El sabor del té
fue la sorpresa más placentera en el Festival de Mar del Plata de 2005. En
su cobertura, ya me referí brevemente a esta película inclasificable, que se
programó justamente en la sección Heterodoxia. Un año después llega su
estreno gracias al coraje de una distribuidora independiente que nos permite
acceder a cinematografías no habituales, que merecen conocerse.

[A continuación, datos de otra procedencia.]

(* ===== verification/Packet.v ===== *)
(** * The dispatcher: [src/packet.c]

    [ns_packet_parse] runs the parsers of the layers one after the other on the captured
    bytes and records what each found in an [ns_packet_t]. *)

From S2P Require Import Prelude CMem Util Proto Link Network Transport DnsName Dns.

(** ** The packet *)

Record ns_timestamp_t := Timestamp { ts_seconds : Z; ts_microseconds : Z }.

Inductive ns_link_type_t := NS_LINK_UNKNOWN | NS_LINK_ETHERNET.

Inductive ns_proto_t :=
  | NS_PROTO_UNKNOWN
  | NS_PROTO_ARP
  | NS_PROTO_IPV4
  | NS_PROTO_IPV6
  | NS_PROTO_TCP
  | NS_PROTO_UDP
  | NS_PROTO_ICMP
  | NS_PROTO_ICMPV6
  | NS_PROTO_DNS.

#[global] Instance ns_link_type_t_eq_dec : EqDecision ns_link_type_t.
Proof. solve_decision. Defined.
#[global] Instance ns_proto_t_eq_dec : EqDecision ns_proto_t.
Proof. solve_decision. Defined.

(** The unions [net] and [transport], tagged with the member stored last; [NetZero] and
    [TransportZero] are the all-zero objects [memset] leaves, readable through any member. *)
Inductive ns_net_t :=
  | NetZero
  | NetArp (arp : ns_arp_info_t)
  | NetIpv4 (ipv4 : ns_ipv4_info_t)
  | NetIpv6 (ipv6 : ns_ipv6_info_t).

Inductive ns_transport_t :=
  | TransportZero
  | TransportTcp (tcp : ns_tcp_info_t)
  | TransportUdp (udp : ns_udp_info_t)
  | TransportIcmp (icmp : ns_icmp_info_t)
  | TransportIcmpv6 (icmpv6 : ns_icmpv6_info_t).
Lemma store_preserves t k bytes d f :
  table_ok t -> key_ok k -> (d < cap)%nat -> passed (table_flows t) k d ->
  table_flows t !! probe k d = Some f -> (flow_in_use f = true -> flow_key f = k) ->
  let t' := FlowTable (<[probe k d := store f k bytes]> (table_flows t))
              (if flow_in_use f then table_flow_count t else szadd (table_flow_count t) 1) in
  table_ok t' /\ table_map t' = <[k := flow_value (store f k bytes)]> (table_map t).
Proof.
  intros (Hl & Hn & Hu & Hc) Hk Hd Hp Hf Hsame t'. destruct (store_facts f k bytes Hk Hsame) as (Su & Sk & _).
  assert (Hu' : keys_unique (table_flows t')).
  { apply keys_unique_insert; [done|]. rewrite Sk. intros j g Hj Hg. destruct (flow_in_use f) eqn:E.
    - apply (Hu j (probe k d) g f); [done|done|]. by rewrite Hsame.
    - by destruct (passed_absent _ _ _ _ _ _ Hc Hp Hf E Hj). }
  split; [split; [|split; [|split]]|].
  - cbn. by rewrite length_insert.
  - cbn. rewrite (count_used_insert _ _ f) by done. destruct (flow_in_use f); [rewrite Hn; f_equal; lia|].
    pose proof (length_filter (fun f => flow_in_use f = true) (table_flows t)).
    rewrite Hn, szadd_small by lia. lia.
  - done.
  - apply chained_insert; [done|done|]. rewrite Sk. exists d. split; [done|]. split; [done|].
    intros j Hj. destruct (Hp j Hj) as (g & Hg & _). by exists g.
  - unfold table_map, t'. cbn [table_flows]. rewrite (flows_map_insert _ _ f) by (done || rewrite Sk; done). by rewrite Sk.
Qed.
(** ** Properties *)

(** The expression in full, as the documentation describes it: the clauses with the options
    as the user wrote them. *)
Definition full_clauses (spec : ns_filter_spec_t) : list (bool * list byte) :=
  let named prefix s := (present s, txt prefix ++ default [] s) in
  [(spec_tcp spec, txt "tcp"); (spec_udp spec, txt "udp"); (spec_icmp spec, txt "icmp");
   (spec_port spec >=? 0, txt "port " ++ fmt_d (spec_port spec));
   named "host " (spec_host spec); named "src host " (spec_src spec);
   named "dst host " (spec_dst spec)].

Definition full_expression (spec : ns_filter_spec_t) : list byte :=
  match spec_raw spec with
  | Some ((_ :: _) as raw) => raw
  | _ => join (txt " and ") (map snd (List.filter fst (full_clauses spec)))
  end.

(** Options as the command line delivers them: C strings, a port in the range of [int], and
    host names of at most 122 bytes (118 for a source or destination). *)
Definition ordinary_spec (spec : ns_filter_spec_t) : Prop :=
  let text n s := no_nul (default [] s) /\ zlen (default [] s) <= n in
  - 2 ^ 31 <= spec_port spec < 2 ^ 31 /\ text (2 ^ 63 - 1) (spec_raw spec) /\
  text 122 (spec_host spec) /\ text 118 (spec_src spec) /\ text 118 (spec_dst spec).

#[local] Instance ordinary_spec_dec spec : Decision (ordinary_spec spec).
Proof. unfold ordinary_spec. apply _. Defined.

Lemma piece_of_full prefix s :
  zlen prefix + zlen (default [] s) <= 127 -> piece_of prefix s = prefix ++ default [] s.
Proof. intros H. apply sn_fits. rewrite zlen_app. lia. Qed.

Lemma chosen_filter cs : chosen cs = map snd (List.filter fst cs).
Proof.
  induction cs as [|[b c] cs IH]; [done|]. change ((b, c) :: cs) with ([(b, c)] ++ cs).
  rewrite chosen_app, IH. by destruct b.
Qed.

Inclasificable, y sin embargo, podemos encontrar raíces históricas en la
temática del film: la cotidianidad familiar. El más grande cineasta de
Japón, y uno de los mayores nombres de la cinematografía, Yazujiro Ozu, no
se dedicó a otra cosa que a filmar la familia en sus situaciones más
banales, y con ello trascendió a otra dimensión, casi mística. En un
peculiar estilo, Katsuhito Ishii parece evocar la tradición del maestro en
su retrato de esta familia que vive en el campo –un campo densamente poblado
como es el de Japón– cerca de Tokio.
El film
elabora ese retrato familiar, ni más, ni menos. De manera episódica, algo
fragmentaria, vemos las aventuras de vida de cada uno de los miembros de la
familia, a través de las cuales Ishii logra demostrar la presencia de la
poesía en la vida cotidiana. El personaje más inquietante tal vez sea la
hija pequeña, perseguida obsesivamente por su doble gulliveriano, al cual
intenta exorcizar mediante una prueba física; el hijo adolescente vive su
primer amor apasionado; la madre trata de recuperar su profesión como
dibujante de animé, combinando esa actividad con el cuidado familiar; el
padre es un terapeuta que aplica la hipnosis en sus tratamientos, y la
practica también en la familia; el tío se ha alejado unos días de su trabajo
en la ciudad y reencuentra un viejo amor en medio de la naturaleza
originaria; otro tío, reconocido artista de manga, está al borde del
delirio, y el más sacado de todos, el abuelo excéntrico, también dibujante,
un personaje desopilante, constituye un verdadero hallazgo.
Cada
historia individual abre un capítulo, asoma a un mundo diferente en esta
saga familiar que permite conocer el mundo interior de sus personajes. Las
historias incluyen entre otros el animé, los efectos especiales, los trenes,
los campos de arroz, la danza noh, la sátira al béisbol y a la mafia yakuza,
el juego del go, todo en medio de una naturaleza como sólo los orientales
pueden fotografiar. Con la presencia constante de la taza de té y, por
cierto, mucha ternura y simpatía. Obviamente, no todos los elementos
funcionan con el mismo nivel de excelencia. El recuerdo de Ozu no sólo está
presente en el tema familiar o en la recurrencia de los trenes, sino también
en el uso de la cámara fija y en el humor sutil de las secuencias.
Al
director no le interesa el realismo, todo lo contrario, las situaciones
bordean a veces lo surreal, o están en la puerta del delirio, sin temor al
ridículo. Algunas son asombrosas:
un maravilloso y
plástico bailarín al borde de un lago, que semeja una aparición; el abuelo y
sus movimientos para ilustrar el manga y la canción paródica que cantan
padre e hijo, a cual más loco. No es esta la opera prima de Ishii, pero nada
suyo nos había llegado hasta ahora. Sabemos que colaboró con Tarantino en
las secuencias animadas de Kill Bill y es evidente su afinidad con el
animé. Aparece aquí uno de los actores japoneses más reconocidos del
momento, el excelente Tadanobu Asano, presencia habitual en los films de
Ishii y visto ya en Zatoichi, de Takeshi Kitano, en Café Lumière
de Hou Hsiao-hsien y en la tailandesa Last Life In Universe, vista en
Festival de Mar del Plata en 2004. Junto a él, un elenco de primer nivel,
que incluye cameos de artistas muy populares en Japón.
Queremos más, muchas sorpresas orientales como ésta.